Vendor City Guide: Trondheim

Interview by Steven MacKenzie

Odd Erling (Odd is a common name in Norway) has been selling Sorgenfri for six years. He became a local celebrity this year after appearing (and singing) in a music video to promote the area. Search for Trøndelag on YouTube – you won’t regret it.

Sorgenfri vendor Odd Erling (Credit: Sorgenfri)

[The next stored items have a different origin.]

(* ===== verification/Proc.v ===== *)
(** * Process lifecycle

    ebpftracer/ebpf/proc.c: process start and exit events, the OOM victims, and
    the cleanup of the per-process statistics of nodejs.c and python.c. *)

From S2P Require Import Prelude L7Base Types Runtimes.

Module Proc.

Definition CLONE_THREAD : Z := 0x00010000.

Record proc_event := ProcEvent { type : Z; pid : Z; reason : Z }.

Record st := St {
  node : Nodejs.st;
  py : Python.st;
  oom_info : gmap Z Z;
  proc_events : list proc_event
}.

Definition oom_max_entries : Z := 10240.

Definition init : st := St Nodejs.init Python.init ∅ [].

Definition set_node (f : Nodejs.st -> Nodejs.st) (s : st) : st :=
  St (f (node s)) (py s) (oom_info s) (proc_events s).
Definition set_py (f : Python.st -> Python.st) (s : st) : st :=
  St (node s) (f (py s)) (oom_info s) (proc_events s).
Definition set_oom (f : gmap Z Z -> gmap Z Z) (s : st) : st :=
  St (node s) (py s) (f (oom_info s)) (proc_events s).
Definition output (e : proc_event) (s : st) : st :=
  St (node s) (py s) (oom_info s) (proc_events s ++ [e]).

(** The fields of the tracepoint contexts the handlers use. *)
Record task_newtask_args := TaskNewtaskArgs { nt_pid : Z; clone_flags : Z }.
Record sched_process_args := SchedProcessArgs { sp_pid : Z }.
Record mark_victim_args := MarkVictimArgs { mv_pid : Z }.

Definition task_newtask (args : task_newtask_args) (s : st) : st :=
  if negb (Z.land (clone_flags args) CLONE_THREAD =? 0) then s
  else output (ProcEvent EVENT_TYPE_PROCESS_START (nt_pid args) 0) s.

Definition sched_process_exit (v : env) (args : sched_process_args) (s : st) : st :=
  let id := pid_tgid v in
  let pid := Z.shiftr id 32 in
  if negb (pid =? u32 id) then s
  else
  let s := set_py (Python.set_stats (delete pid)) s in
  let s := set_node (Nodejs.set_stats (delete pid)) s in
  let s := set_node (Nodejs.set_prev (delete pid)) s in
  let s := set_node (Nodejs.set_cb (delete pid)) s in
  match oom_info s !! sp_pid args with
  | Some _ =>
      let s := set_oom (delete (sp_pid args)) s in
      output (ProcEvent EVENT_TYPE_PROCESS_EXIT (sp_pid args) EVENT_REASON_OOM_KILL) s
  | None => output (ProcEvent EVENT_TYPE_PROCESS_EXIT (sp_pid args) 0) s
  end.

Definition oom_mark_victim (args : mark_victim_args) (s : st) : st :=
  let pid := u32 (mv_pid args) in
  set_oom (fun m => (hash_update oom_max_entries BPF_ANY pid pid m).2) s.

(** ** The end of a process *)

(** The maps hold nothing of [pid]. *)
Definition forgotten (pid : Z) (s : st) : Prop :=
  Nodejs.nodejs_stats (node s) !! pid = None /\
  Nodejs.nodejs_prev_event_loop_iter (node s) !! pid = None /\
  Nodejs.nodejs_current_io_cb (node s) !! pid = None /\
  Python.python_stats (py s) !! pid = None.

Lemma sched_process_exit_leader v args s :
  Z.shiftr (pid_tgid v) 32 = u32 (pid_tgid v) ->
  let s' := sched_process_exit v args s in
  proc_events s' = proc_events s ++
    [ProcEvent EVENT_TYPE_PROCESS_EXIT (sp_pid args)
       (match oom_info s !! sp_pid args with Some _ => EVENT_REASON_OOM_KILL | None => 0 end)] /\
  oom_info s' = delete (sp_pid args) (oom_info s) /\
  forgotten (u32 (pid_tgid v)) s'.
Proof.
  intros Hl s'. unfold s', sched_process_exit. rewrite Hl, Z.eqb_refl. cbn [negb].
  unfold forgotten. cbn [oom_info set_node set_py].
  destruct (oom_info s !! sp_pid args) eqn:E; cbn; rewrite !lookup_delete_eq; split_and!; try done.
  by rewrite delete_id.
Qed.

(** A process the kernel picked as an OOM victim is reported as killed for lack
    of memory when its leader exits, once: the mark is consumed, so the next
    process with the same pid is not.  Each exit of a leader is reported exactly
    once and leaves nothing of the process in the runtime statistics; the exit
    of another thread changes nothing. *)
Theorem oom_kill_reported p v v' vt s :
  0 <= p < 2^32 -> Z.of_nat (size (oom_info s)) < oom_max_entries ->
  Z.shiftr (pid_tgid v) 32 = p -> u32 (pid_tgid v) = p ->
  Z.shiftr (pid_tgid v') 32 = p -> u32 (pid_tgid v') = p ->
  Z.shiftr (pid_tgid vt) 32 <> u32 (pid_tgid vt) ->
  let s1 := oom_mark_victim (MarkVictimArgs p) s in
  let s2 := sched_process_exit v (SchedProcessArgs p) s1 in
  let s3 := sched_process_exit v' (SchedProcessArgs p) s2 in
  proc_events s3 = proc_events s ++
    [ProcEvent EVENT_TYPE_PROCESS_EXIT p EVENT_REASON_OOM_KILL;
     ProcEvent EVENT_TYPE_PROCESS_EXIT p 0] /\
  forgotten p s2 /\ forgotten p s3 /\ sched_process_exit vt (SchedProcessArgs p) s3 = s3.
Proof.
  intros Hp Hroom Hv Hv0 Hv' Hv0' Ht s1 s2 s3.
  assert (oom_info s1 = <[p := p]> (oom_info s)) as Ho1.
  { unfold s1, oom_mark_victim. cbn. rewrite u32_small by lia. by rewrite hash_update_any_room. }
  destruct (sched_process_exit_leader v (SchedProcessArgs p) s1) as (He2 & Ho2 & Hf2); [congruence|].
  fold s2 in He2, Ho2, Hf2. cbn [sp_pid] in *.
  destruct (sched_process_exit_leader v' (SchedProcessArgs p) s2) as (He3 & _ & Hf3); [congruence|].
  fold s3 in He3, Hf3. cbn [sp_pid] in *.
  rewrite Ho2, lookup_delete_eq in He3. rewrite Ho1, lookup_insert_eq in He2.
  rewrite Hv0 in Hf2. rewrite Hv0' in Hf3. split_and!; try done.
  - rewrite He3, He2, <-app_assoc. done.
  - unfold sched_process_exit. by rewrite (proj2 (Z.eqb_neq _ _) Ht).
Qed.

Lemma oom_kill_reported_witness :
  let v := env_at (77 * 2^32 + 77) 5 mem_empty in
  let s1 := oom_mark_victim (MarkVictimArgs 77) init in
  let s2 := sched_process_exit v (SchedProcessArgs 77) s1 in
  let s3 := sched_process_exit v (SchedProcessArgs 77) s2 in
  proc_events s3 = proc_events init ++
    [ProcEvent EVENT_TYPE_PROCESS_EXIT 77 EVENT_REASON_OOM_KILL;
     ProcEvent EVENT_TYPE_PROCESS_EXIT 77 0] /\
  forgotten 77 s2 /\ forgotten 77 s3 /\
  sched_process_exit (env_at (77 * 2^32 + 78) 5 mem_empty) (SchedProcessArgs 77) s3 = s3.
Proof.
  apply (oom_kill_reported 77 (env_at (77 * 2^32 + 77) 5 mem_empty) (env_at (77 * 2^32 + 77) 5 mem_empty)
           (env_at (77 * 2^32 + 78) 5 mem_empty) init);
    [lia|vm_compute; reflexivity|reflexivity..|vm_compute; discriminate].
Defined.

End Proc.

Why I like living in Trondheim

Norwegians can seem a little bit distant but generally we are very hospitable people. We have lots of nature around Trondheim. If you walk along the shore there are nature paths through mountains and forests. We have forest almost right up to the city limits. Sometimes moose get a little lost and suddenly they are in the middle of the city. Last year one was almost in the centre. The police had to come and chase it away because they are 600-700kg and can be dangerous.

Where to eat

There is lots of good local food here. A lot of Norwegians have salmon and caribou dishes. Our national dish is meat cakes with potatoes, pea mash and brown sauce – that’s excellent! In some of the bigger hotels like the Radisson we have some really good high-class restaurants but my favourite is a small Italian one in the centre, Ristorantino, almost next door to the Church of Our Lady. Very very good.

Best places to visit

We have landmarks from the Second World War from when the Germans occupied Norway. One of the biggest artillary guns ever placed on land is just outside Trondheim. They took it from the battleship Gneisenau. And in the middle of the harbour we have Dora I, an old submarine base. Today they use it for a lot. Inside there is a bowling alley and a go kart track.

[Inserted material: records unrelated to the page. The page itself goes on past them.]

Lemma read_iovec_sizes m iovec iovlen ret buf n buf' total :
  read_iovec m iovec iovlen ret buf 0 = (n, buf', total) ->
  iovec_sizes m iovec iovlen ret = (n, total).
Proof.
  intros H. unfold iovec_sizes.
  pose proof (read_iovec_loop_sizes (Z.to_nat MAX_IOVEC_SIZE) 0 m iovec iovlen (iovec_max ret)
                buf iovec_buf_zero 0 0) as Hs. cbv zeta in Hs.
  change (read_iovec_loop _ 0 m iovec iovlen (iovec_max ret) buf 0 0)
    with (read_iovec m iovec iovlen ret buf 0) in Hs.
  change (read_iovec_loop _ 0 m iovec iovlen (iovec_max ret) iovec_buf_zero 0 0)
    with (read_iovec m iovec iovlen ret iovec_buf_zero 0) in Hs.
  rewrite H in Hs. destruct (read_iovec m iovec iovlen ret iovec_buf_zero 0) as [[n2 b2] t2].
  cbn in Hs. congruence.
Qed.

Lemma effect_accounts cid conn s s' : effect cid conn s s' -> accounts_of s' = accounts_of s.
Proof. intros [Ht Hr _ _]. unfold accounts_of, connections. by rewrite Ht, Hr. Qed.

Lemma alter_absent {A} (f : A -> A) (c : connection_id) (m : gmap connection_id A) :
  m !! c = None -> alter f c m = m.
Proof.
  intros Hc. apply map_eq. intros c'. destruct (decide (c = c')) as [<-|].
  - by rewrite lookup_alter_eq, Hc.
  - by rewrite lookup_alter_ne.
Qed.

Lemma accounts_write v fd is_tls buf size iovlen s :
  accounts_of (trace_enter_write v fd is_tls buf size iovlen s)
  = hook_write v fd is_tls buf size iovlen (accounts_of s).
Proof.
  unfold trace_enter_write, hook_write, gather. cbv zeta.
  destruct (connections s !! _) as [conn|] eqn:Hc.
  2:{ destruct (if negb (iovlen =? 0) then _ else _) as [n t]. case_step; [done|].
      unfold accounts_of. cbn. by rewrite alter_absent. }
  destruct (negb (iovlen =? 0));
    [destruct (read_iovec _ _ _ _ _ _) as [[n h] total] eqn:R; rewrite (read_iovec_sizes _ _ _ _ _ _ _ _ R)|];
    match goal with |- context [accounts_of (if ?b then _ else _)] => destruct b; [done|] end;
    cbn [orb];
    (erewrite effect_accounts by (by apply classify_write_effect));
    by destruct (is_tls =? 0).
Qed.

Lemma accounts_read_enter v id pid fd buf ret iovlen s :
  accounts_of (trace_enter_read v id pid fd buf ret iovlen s)
  = hook_read_enter v id pid fd buf ret iovlen (accounts_of s).
Proof. unfold trace_enter_read, hook_read_enter. cbn. by case_step. Qed.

Photo by darolti dan on Unsplash

Where to celebrate Christmas

Nidaros Cathedral was founded 1000 years ago. It’s been there since the Viking age. They became Christians – It was Olaf the Holy that christened Norway, but it wasn’t very nice: either you’re a Christian or we put your head on a spike – and the heads of your family. At that time Trondheim was the capital of Norway, and the city then was known as Nidaros.

How to cope in the winter

In winter it can easily go down to 20 below, sometimes 30 below. You have to clothe yourself or you will freeze to death eventually. That can be really painful to stand outside. That is not a fun situation. We have fewer customers – people almost run past you! But we have a saying in Norway: “Det fins ikke dårlig vær, bare dårlige klær” – it rhymes in Norwegian – meaning there is no such thing as bad weather, only bad clothing.

My favourite time of year
When I was young it was winter but now it’s summer! When I was young I liked building snowmen and big caves. We had a lot more snow then. Really, you can see the effect of global warming here in Norway. When I was young in the middle of the 1980s, around this time of year we would have a metre or a metre and a half of snow but it’s only started to snow a couple of days ago. We have a little bit of a layer but not like before.